YOUR OBJECTIVE: Once the line with "(** The clients" is found in the data, output it and each following line exactly, up to and including the line with "Definition slash_free (s", and nothing before or after.

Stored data

━━━━━━

(* ===== verification/KmsTheorems.v ===== *)
(** The clients of key management services (KmsClients.v, KmsVaults.v): their
    references, the age of the keys they use, and what their signers and verifiers
    accept. *)
From S2P Require Import Prelude Receiver GoStrings GoText Errors Crypto Encodings Keys Registry Host KMS KmsClients KmsVaults Toy.
From stdpp Require Import options.

#[local] Unset Default Proof Using.

(** * References *)

Definition slash_free (s : string) : Prop := byte_free slash_char s = true.
Definition part (s : string) : Prop := s ≠ "" ∧ slash_free s.
Lemma nonempty_true s : nonempty s = true ↔ s ≠ "".
Proof. unfold nonempty. by rw negb_true_iff bool_decide_eq_false. Qed.

(** The parts between the slashes of a text are the parts that make it. *)
Lemma SplitByte_slash s l : SplitByte s slash_char = l ↔
  s = Join l (String slash_char "") ∧ l ≠ [] ∧ Forall slash_free l.
Proof.
  split.
  - intros <-. split; [by rw Join_SplitByte|]. split; [apply SplitByte_ne_nil|].
    apply Forall_forall. intros e. apply SplitByte_parts_free.
  - intros (-> & Hne & Hl). by apply SplitByte_Join.
Qed.

Lemma Join_app l1 l2 sep : l1 ≠ [] → l2 ≠ [] → Join (l1 ++ l2) sep = Join l1 sep +:+ sep +:+ Join l2 sep.
Proof.
  intros H1 H2. induction l1 as [|a l1 IH]; [done|]. destruct l1 as [|b l1].
  - destruct l2; done.
  - change (a +:+ sep +:+ Join ((b :: l1) ++ l2) sep = (a +:+ sep +:+ Join (b :: l1) sep) +:+ sep +:+ Join l2 sep).
    rw IH; [|done]. by rw !string_app_assoc.
Qed.

Module GcpRefs.
Import Gcp.
(** The text of a reference, with one of the two words for versions. *)
Definition render (kind : string) (k : key_reference) : string :=
  ReferenceScheme +:+ parent_of k +:+
  (if bool_decide (version k = "") then "" else "/" +:+ kind +:+ "/" +:+ version k).
Definition valid (k : key_reference) : Prop :=
  part (projectID k) ∧ part (locationID k) ∧ part (keyRing k) ∧ part (keyName k) ∧ slash_free (version k).

Lemma parent_Join k : parent_of k = Join ["projects"; projectID k; "locations"; locationID k; "keyRings"; keyRing k; "cryptoKeys"; keyName k] "/".
Proof. done. Qed.

Lemma gcp_parse_iff ref k :
  parseReference ref = Ok k ↔ valid k ∧ ∃ kind, kind ∈ ["cryptoKeyVersions"; "versions"] ∧ ref = render kind k.
Proof.
  transitivity (submatch ref = Some k).
  { unfold parseReference. destruct (submatch ref); split; by intros [= ->]. }
  unfold submatch. split.
  - destruct (CutPrefix ref ReferenceScheme) as [s|] eqn:Hs; [|done]. apply CutPrefix_Some in Hs as ->. cbn [mbind option_bind].
    destruct (SplitByte s slash_char) as [|w1 [|p [|w2 [|l [|w3 [|r [|w4 [|n rest]]]]]]]] eqn:Hparts; try done.
    apply SplitByte_slash in Hparts as (-> & _ & Hfree).
    destruct (bool_decide _ && forallb nonempty _) eqn:Hb; [|done].
    apply andb_true_iff in Hb as [[= -> -> -> ->]%bool_decide_eq_true Hne].
    cbn [forallb] in Hne. rw !andb_true_iff !nonempty_true in Hne. destruct Hne as (Hp & Hl & Hr & Hn & _).
    rw !Forall_cons in Hfree. destruct Hfree as (_ & Fp & _ & Fl & _ & Fr & _ & Fn & Frest).
    destruct rest as [|kind [|v [|]]]; [|done| |done].
    + intros [= <-]. split; [by split_and!|]. exists "versions". split; [apply elem_of_cons; right; by apply list_elem_of_singleton|]. unfold render. cbn [version]. rw bool_decide_eq_true_2; [|done]. by rw string_app_nil_r.
    + destruct (bool_decide _ && nonempty v) eqn:Hk; [|done]. apply andb_true_iff in Hk as [Hk%bool_decide_eq_true Hv%nonempty_true].
      intros [= <-]. rw !Forall_cons in Frest. destruct Frest as (_ & Fv & _). split; [by split_and!|].
      exists kind. split; [done|]. unfold render. cbn [version]. rw bool_decide_eq_false_2; [|done]. rw parent_Join. f_equal.
      by apply (Join_app ["projects"; p; "locations"; l; "keyRings"; r; "cryptoKeys"; n] [kind; v] "/").
  - intros ((Hp & Hl & Hr & Hn & Hv) & kind & Hkind & ->). unfold render. rw CutPrefix_app. cbn [mbind option_bind].
    destruct k as [p l r n v]. cbn in Hp, Hl, Hr, Hn, Hv. rw parent_Join. cbn [projectID locationID keyRing keyName version].
    assert (∀ rest, Forall slash_free rest → SplitByte (Join (["projects"; p; "locations"; l; "keyRings"; r; "cryptoKeys"; n] ++ rest) "/") slash_char =
      ["projects"; p; "locations"; l; "keyRings"; r; "cryptoKeys"; n] ++ rest) as Hsplit.
    { intros rest Hrest. apply SplitByte_slash. split; [done|]. split; [done|]. apply Forall_app. split; [|done].
      destruct Hp, Hl, Hr, Hn. by repeat constructor. }
    assert (forallb nonempty [p; l; r; n] = true) as Hne.
    { cbn [forallb]. rw !andb_true_iff !nonempty_true. destruct Hp, Hl, Hr, Hn. by split_and!. }
    case_bool_decide as Hver.
    + subst v. rw string_app_nil_r. pose proof (Hsplit [] (Forall_nil_2 _)) as Hs. rw right_id_L in Hs. rw Hs.
      rw bool_decide_eq_true_2; [|done]. by rw Hne.
    + assert (slash_free kind) as Fk by (apply elem_of_cons in Hkind as [->|Hk%list_elem_of_singleton]; [done|by rw Hk]).
      pose proof (Hsplit [kind; v] ltac:(by repeat constructor)) as Hs. rw Join_app in Hs; [|done..].
      change (Join [kind; v] "/") with (kind +:+ "/" +:+ v) in Hs. rw Hs. cbn [app].
      rw bool_decide_eq_true_2; [|done]. rw Hne. cbn [andb]. rw bool_decide_eq_true_2; [|done].
      rw (proj2 (nonempty_true v) Hver). done.
Qed.
End GcpRefs.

━━━━━━

TASK RESPONSE:
(** The clients of key management services (KmsClients.v, KmsVaults.v): their
    references, the age of the keys they use, and what their signers and verifiers
    accept. *)
From S2P Require Import Prelude Receiver GoStrings GoText Errors Crypto Encodings Keys Registry Host KMS KmsClients KmsVaults Toy.
From stdpp Require Import options.

#[local] Unset Default Proof Using.

(** * References *)

Definition slash_free (s : string) : Prop := byte_free slash_char s = true.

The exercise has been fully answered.